Stehlik C, Fiorentino L, Dorfleutner A, Bruey JM, Ariza EM, Sagara J, Reed JC - J. Exp. Med. (2002)

Bottom Line: Apoptosis-associated speck-like protein containing a Caspase recruitment domain (ASC) belongs to a large family of proteins that contain a Pyrin, AIM, ASC, and death domain-like (PAAD) domain (also known as PYRIN, DAPIN, Pyk).Conversely, reducing endogenous levels of ASC using siRNA enhanced TNF- and LPS-induced degradation of the IKK substrate, IkappaBalpha.Our findings suggest that ASC modulates diverse NF-kappaB induction pathways by acting upon the IKK complex, implying a broad role for this and similar proteins containing PAAD domains in regulation of inflammatory responses.

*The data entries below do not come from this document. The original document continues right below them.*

Lemma delete_collected_spec g o c db l :
  wf db -> (forall e, e ∈ o -> e ∉ c) -> (forall e, e ∈ c -> e ∈ ids (raw_nodes db)) ->
  match delete_collected g o c (db, l) with
  | (inl res, (db', _)) =>
    db' = detach_delete o db
    /\ res = Some (MkDeleteResult (root_id g) (length o) (length (base.filter (fun q => incident o q = true) (raw_rels db))))
  | (inr _, (db', _)) => (exists d, (forall e, e ∈ d -> e ∈ o) /\ db' = detach_delete d db) /\ l <> []
  end.
Proof.
  intros Hwf Hdis Hcn. unfold delete_collected, bind.
  destruct (query_cases (_GRAPH_REL_COUNT_CYPHER o) db l) as [-> |(e & -> & Hl)].
  2:{ split; [|done]. exists []. split; [by intros e' ?%elem_of_nil|by rewrite detach_nothing]. }
  set (bs := chunks _ _ _ o). assert (Hbs : concat bs = o) by (apply chunks_spec; unfold _DELETE_BATCH_ROWS; lia).
  pose proof (delete_batches_spec bs db (tail l)) as Hb. rewrite Hbs in Hb.
  destruct (delete_batches bs (db, tail l)) as [[u|e] [db2 l2]].
  2:{ destruct Hb as [Hd Hl]. split; [done|]. by intros ->. }
  destruct Hb as [-> Hl2]. assert (Hall : exists d, (forall e, e ∈ d -> e ∈ o) /\ detach_delete o db = detach_delete d db) by (by exists o).
  destruct (query_cases (_COUNT_NODES_BY_ELEMENT_ID_CYPHER o) (detach_delete o db) l2) as [-> |(e & -> & Hl)].
  2:{ split; [done|]. intros ->. by apply Hl, Hl2. }
  rewrite count_gone by apply Hwf. cbn [Nat.eqb negb]. destruct c as [|c0 cs] eqn:Hc; [done|]. rewrite <- Hc in *. clear Hc c0 cs.
  destruct (query_cases (_COUNT_NODES_BY_ELEMENT_ID_CYPHER c) (detach_delete o db) (tail l2)) as [-> |(e & -> & Hl)].
  2:{ split; [done|]. intros ->. apply Hl. by rewrite Hl2. }
  rewrite count_kept by (done || apply Hwf). by rewrite Nat.eqb_refl.
Qed.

View Article: PubMed Central - PubMed

Affiliation: The Burnham Institute, The Scripps Research Institute, La Jolla, CA 92037, USA.

ABSTRACT
Apoptosis-associated speck-like protein containing a Caspase recruitment domain (ASC) belongs to a large family of proteins that contain a Pyrin, AIM, ASC, and death domain-like (PAAD) domain (also known as PYRIN, DAPIN, Pyk). Recent data have suggested that ASC functions as an adaptor protein linking various PAAD-family proteins to pathways involved in nuclear factor (NF)-kappaB and pro-Caspase-1 activation. We present evidence here that the role of ASC in modulating NF-kappaB activation pathways is much broader than previously suspected, as it can either inhibit or activate NF-kappaB, depending on cellular context. While coexpression of ASC with certain PAAD-family proteins such as Pyrin and Cryopyrin increases NF-kappaB activity, ASC has an inhibitory influence on NF-kappaB activation by various proinflammatory stimuli, including tumor necrosis factor (TNF)alpha, interleukin 1beta, and lipopolysaccharide (LPS). Elevations in ASC protein levels or of the PAAD domain of ASC suppressed activation of IkappaB kinases in cells exposed to pro-inflammatory stimuli. Conversely, reducing endogenous levels of ASC using siRNA enhanced TNF- and LPS-induced degradation of the IKK substrate, IkappaBalpha. Our findings suggest that ASC modulates diverse NF-kappaB induction pathways by acting upon the IKK complex, implying a broad role for this and similar proteins containing PAAD domains in regulation of inflammatory responses.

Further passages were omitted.